9 その先には、手を血だらけにした上崎君がいたのです。
階段を下ると、古ぼけた木のドアがありました。微かにピアノの音が聞こえます。イチサンがドアを開けると、リリンと鈴の音が鳴りました。
「いらっしゃい」
ドアの向こうは、とてもお洒落な空間でした。九時を回ったところだというのにお客さんがひとりもいないところが気になりましたが、全て木でできた空間は、私の心を和ませてくれました。
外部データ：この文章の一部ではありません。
(* ===== verification/A64Reloc.v ===== *)
(** * The ARM64 relocator of Dobby

    InstructionRelocationARM64.cc: the instructions that a trampoline will
    overwrite are rewritten so that they can run somewhere else.  The
    instruction classes follow inst_constants.h; [relo_inst] is one iteration
    of the loop of relo_relocate. *)

From S2P Require Import Prelude CMem DobbyBits DobbyMem A64Asm.

#[local] Open Scope cint_scope.

(** ** inst_constants.h *)

Definition CompareBranchFixed : Z := 0x34000000.
Definition CompareBranchFixedMask : Z := 0x7E000000.
Definition ConditionalBranchFixed : Z := 0x54000000.
Definition ConditionalBranchFixedMask : Z := 0xFE000000.
Definition TestBranchFixed : Z := 0x36000000.
Definition TestBranchFixedMask : Z := 0x7E000000.

(** [x & ~(0x1000 - 1)], the mask sign-extended to 64 bits *)
Definition arm64_trunc_page (x : Z) : Z := x & Z.lnot (0x1000 - 1).

(** ** Instruction classes *)

Definition inst_is_b_bl (instr : Z) : bool :=
  instr & UnconditionalBranchFixedMask =? UnconditionalBranchFixed.
Definition inst_is_ldr_literal (instr : Z) : bool :=
  instr & LoadRegLiteralFixedMask =? LoadRegLiteralFixed.
Definition inst_is_adr (instr : Z) : bool :=
  (instr & PCRelAddressingFixedMask =? PCRelAddressingFixed) && (instr & PCRelAddressingMask =? ADR).
Definition inst_is_adrp (instr : Z) : bool :=
  (instr & PCRelAddressingFixedMask =? PCRelAddressingFixed) && (instr & PCRelAddressingMask =? ADRP).
Definition inst_is_b_cond (instr : Z) : bool :=
  instr & ConditionalBranchFixedMask =? ConditionalBranchFixed.
Definition inst_is_compare_b (instr : Z) : bool :=
  instr & CompareBranchFixedMask =? CompareBranchFixed.
Definition inst_is_test_b (instr : Z) : bool :=
  instr & TestBranchFixedMask =? TestBranchFixed.

(** ** One instruction *)

(** The branch at the end of a relocated conditional branch. *)
Definition emit_label_branch (label : nat) : AM unit :=
  _ ← Ldr TMP_REG_0 label;
  br TMP_REG_0.

(** [cur] is relo_cur_src_vmaddr(ctx). *)
Definition relo_inst (cur inst : Z) : AM unit :=
  if inst_is_b_bl inst then
    let offset := decode_imm26_offset inst in
    let dst_vmaddr := cur ⊕ offset in
    dst_label ← new_RelocLabel dst_vmaddr;
    _ ← AppendRelocLabel dst_label;
    _ ← Ldr TMP_REG_0 dst_label;
    if inst & UnconditionalBranchMask =? BL then blr TMP_REG_0 else br TMP_REG_0
  else if inst_is_ldr_literal inst then
    let offset := decode_imm19_offset inst in
    let dst_vmaddr := cur ⊕ offset in
    let rt := decode_rt inst in
    let opc := bits inst 30 31 in
    _ ← Mov TMP_REG_0 dst_vmaddr;
    if opc =? 0 then ldr (Wr rt) (MemOperand_imm TMP_REG_0 0 Offset)
    else if opc =? 1 then ldr (Xr rt) (MemOperand_imm TMP_REG_0 0 Offset)
    else fail Aborted
  else if inst_is_adr inst then
    let offset := decode_immhi_immlo_offset inst in
    let dst_vmaddr := cur ⊕ offset in
    let rd := decode_rd inst in
    Mov (Xr rd) dst_vmaddr
  else if inst_is_adrp inst then
    let offset := decode_immhi_immlo_zero12_offset inst in
    let dst_vmaddr := cur ⊕ offset in
    let dst_vmaddr := arm64_trunc_page dst_vmaddr in
    let rd := decode_rd inst in
    Mov (Xr rd) dst_vmaddr
  else if inst_is_b_cond inst then
    let offset := decode_imm19_offset inst in
    let dst_vmaddr := cur ⊕ offset in
    let branch_instr :=
      let cond := Z.lxor (bits inst 0 3) 1 in
      let branch_instr := set_bits inst 0 3 cond in
      let imm19 := (4 * 3) >> 2 in
      u32 (set_bits branch_instr 5 23 imm19) in
    dst_label ← new_RelocLabel dst_vmaddr;
    _ ← AppendRelocLabel dst_label;
    _ ← Emit branch_instr;
    emit_label_branch dst_label
  else if inst_is_compare_b inst then
    let offset := decode_imm19_offset inst in
    let dst_vmaddr := cur ⊕ offset in
    let branch_instr :=
      let op := Z.lxor (bit inst 24) 1 in
      let branch_instr := set_bit inst 24 op in
      let imm19 := (4 * 3) >> 2 in
      u32 (set_bits branch_instr 5 23 imm19) in
    dst_label ← new_RelocLabel dst_vmaddr;
    _ ← AppendRelocLabel dst_label;
    _ ← Emit branch_instr;
    emit_label_branch dst_label
  else if inst_is_test_b inst then
    let offset := decode_imm14_offset inst in
    let dst_vmaddr := cur ⊕ offset in
    let branch_instr :=
      let op := Z.lxor (bit inst 24) 1 in
      let branch_instr := set_bit inst 24 op in
      let imm14 := (4 * 3) >> 2 in
      u32 (set_bits branch_instr 5 18 imm14) in
    dst_label ← new_RelocLabel dst_vmaddr;
    _ ← AppendRelocLabel dst_label;
    _ ← Emit branch_instr;
    emit_label_branch dst_label
  else Emit inst.

(** ** relo_relocate *)

(** The fields of relo_ctx_t that are used; the labels of the assembler stand
    for label_map, which is not. *)
Record relo_ctx_t : Set := mkReloCtx {
  buffer : Z;
  buffer_cursor : Z;
  buffer_size : Z;
  src_vmaddr : Z;
  dst_vmaddr : Z;
  relocated_offset_map : gmap Z Z
}.

Definition relo_cur_src_vmaddr (ctx : relo_ctx_t) : Z :=
  src_vmaddr ctx ⊕ (buffer_cursor ctx - buffer ctx).

(** Run code of the assembler, a local object of the caller. *)
Definition run_asm {A} (c : AM A) (a : TurboAssembler) : DM (A * TurboAssembler) := λ s,
  match c a with
  | (Ret x, a') => (Ret (x, a'), s)
  | (Err e, _) => (Err e, s)
  end.

(** The while loop; every iteration moves the cursor by 4. *)
Fixpoint relo_loop (fuel : nat) (ctx : relo_ctx_t) (turbo_assembler_ : TurboAssembler)
  : DM (relo_ctx_t * TurboAssembler) :=
  if buffer_cursor ctx <? buffer ctx + buffer_size ctx then
    match fuel with
    | O => fail OutOfFuel
    | S fuel =>
        let orig_off := u32 (buffer_cursor ctx - buffer ctx) in
        let relocated_off := u32 (Z.of_nat (length (buffer_ turbo_assembler_))) in
        inst ← on_memory (load32 (buffer_cursor ctx));
        '(_, turbo_assembler_) ← run_asm (relo_inst (relo_cur_src_vmaddr ctx) inst) turbo_assembler_;
        relo_loop fuel
          (mkReloCtx (buffer ctx) (buffer_cursor ctx + 4) (buffer_size ctx) (src_vmaddr ctx)
             (dst_vmaddr ctx) (<[orig_off := relocated_off]> (relocated_offset_map ctx)))
          turbo_assembler_
    end
  else mret (ctx, turbo_assembler_).

Section os.
Context {os : OS}.

(** AssemblyCodeBuilder.cc *)
Definition FinalizeFromTurboAssembler (assembler : TurboAssembler) : DM MemBlock :=
  let buffer := buffer_ assembler in
  let buffer_size := Z.of_nat (length buffer) in
  realized_addr ←
    (if realized_addr_ assembler =? 0 then
       block ← allocateExecBlock (u32 buffer_size);
       mret (block_addr block)
     else mret (realized_addr_ assembler));
  _ ← DobbyCodePatch realized_addr buffer;
  mret (MemBlock_new realized_addr buffer_size).

(** Returns the origin block, reset, and the relocated code. *)
Definition relo_relocate (ctx : relo_ctx_t) (origin : MemBlock) (branch : bool)
  : DM (MemBlock * MemBlock) :=
  '(ctx, turbo_assembler_) ← relo_loop (Z.to_nat (buffer_size ctx)) ctx (asm_new 0);
  let new_origin_len := sint 32 (buffer_cursor ctx - buffer ctx) in
  let origin := MemBlock_reset (block_addr origin) (u64 new_origin_len) origin in
  '(_, turbo_assembler_) ←
    run_asm (when branch (LiteralLdrBranch (block_addr origin ⊕ block_size origin))) turbo_assembler_;
  '(_, turbo_assembler_) ← run_asm RelocBind turbo_assembler_;
  code ← FinalizeFromTurboAssembler turbo_assembler_;
  mret (origin, code).

(** Returns what [*origin] and [*relocated] become. *)
Definition GenRelocateCode (buffer : Z) (origin relocated : MemBlock) (branch : bool)
  : DM (MemBlock * MemBlock) :=
  let ctx := mkReloCtx buffer buffer (block_size origin) (block_addr origin) (block_addr relocated) ∅ in
  '(origin, code) ← relo_relocate ctx origin branch;
  mret (origin, MemBlock_reset (block_addr code) (block_size code) relocated).

Definition GenRelocateCodeAndBranch (buffer : Z) (origin relocated : MemBlock) : DM (MemBlock * MemBlock) :=
  GenRelocateCode buffer origin relocated true.

End os.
バーカウンターの後ろには、たくさんのビンが置いてあります。全てがお酒なのだとしたら、私は一生かかっても全てのお酒を知ることはできないと思いました。
「寒い夜ですね」
「ええ」
マスターの言葉にイチサンは相槌を打つと、カウンター席に腰かけました。白いひげを生やしたダンディなマスターが、今日のターゲットです。
「ギムレットを」
イチサンがお酒を飲むところを、私は初めて見ました。私は未成年ですから、イチサンと一緒に飲みに行こう、なんてことはできないのです。
「オレンジジュースもありますよ」
イチサンに言われ、私はそれで、と答えました。私の隣に座る上崎君も、小さく「俺も」と言います。緊張しているのでしょうか、それともやはり疲れが取れないのでしょうか、少しだけ元気がありません。さっきの減らず口はどこにいったのでしょう。
「では、オレンジジュースをふたつ」
マスターは静かに頷くと、よく磨かれたガラスのコップに、オレンジの粒が入っているジュースをついでくれました。差しだされたコップをイチサンが受けとり、私たちの前に置いてくれます。
イチサンが頼んだギムレットというカクテルは、黄色のお酒でした。館長をイメージさせる色だから頼んだのかな、と思いました。
イチサンは、すぐに本題にはいりました。少しだけ身を乗りだし、マスターに問います。
「藍野さん、ですね」
マスターはぴくりと眉を動かしました。返事はしませんでしたが、反応そのものが答えになっていました。イチサンは続けます。
「質問があります。あなたは、十年と少し前に、妹さんを亡くしましたか?」
世間話もせず、挨拶と注文を終えたらすぐに本題に入る。その度胸はさすがだと思いながら、私はだまって二人の会話を聞いていました。
マスターはふう、とひとつため息をつくと、手にしていたグラスを静かに置きました。両手ががらあきになり、私は少しだけ警戒を強めます。
「亡くしましたが、何か?」
平静を装ってはいるようですが、明らかに少しいらついた語調で、マスターは言いました。一方のイチサンは、変わらずに飄々と質問を続けます。
「貴方は犯人を恨んでいる。そのために始めたバーですね? 取引のために使える場所として、貴方はこのバーを開いた。どんな取引があっても黙っている代わりに、大量の報酬を得る。そのお金で、殺し屋を雇う予定だとか」
「お客様も、このバーを使用したいのですか?」
マスターは肯定も否定もせず、あくまで落ち着いた様子で交渉を始めました。私は、マスターから目を離しませんでした。イチサンがにこりと笑います。
「そうなるかもしれません。その前に質問を」
いつものはったりです。しかしマスターは、イチサンを客と判断したのか、少しだけ表情を緩めました。
「殺し屋の話は本当でしょうか」
「ええ。どこから仕入れた情報か知りませんが、別に隠していることでもありません」
「貴方自身の手で殺しはしないのですか?」
「私が人殺しになってしまったら、妹が悲しみます」
「なるほど賢明です」
イチサンは楽しそうに頷くと、最後に、と言ってカクテルを一口飲みました。
「貴方の妹さんが受けた傷は、バツ印でしたね。首元の傷だと伺っています」
「……ええ、そうでした」
客になり得る相手からの質問だからでしょうか、マスターは正直に頷きました。
「辛い記憶を呼び戻してしまい、申し訳ございませんでした」
会話は終わりです。イチサンは今頃、考えていることでしょう。この人は十年もの間、自分を恨み続け、自分を殺す、そのためだけに生活をしてきた。そんな生活を、もう終わらせてあげなければ。彼を救わなければ、と。
イチサンが、手にしていたカクテルをマスターの目にめがけてかけました。突然の攻撃に、マスターは身体をそらしましたが、上手くよけることはできませんでした。強い酒が、目に入り、反射的に目を強くつむります。
ここまでは予想内でしたが、ここからが予想外でした。パン、とはじけるように、ガラスの割れる音がしたのです。イチサンの援護をしようとしていた私は、反射的に音のした方向を見ました。
その先には、手を血だらけにした上崎君がいたのです。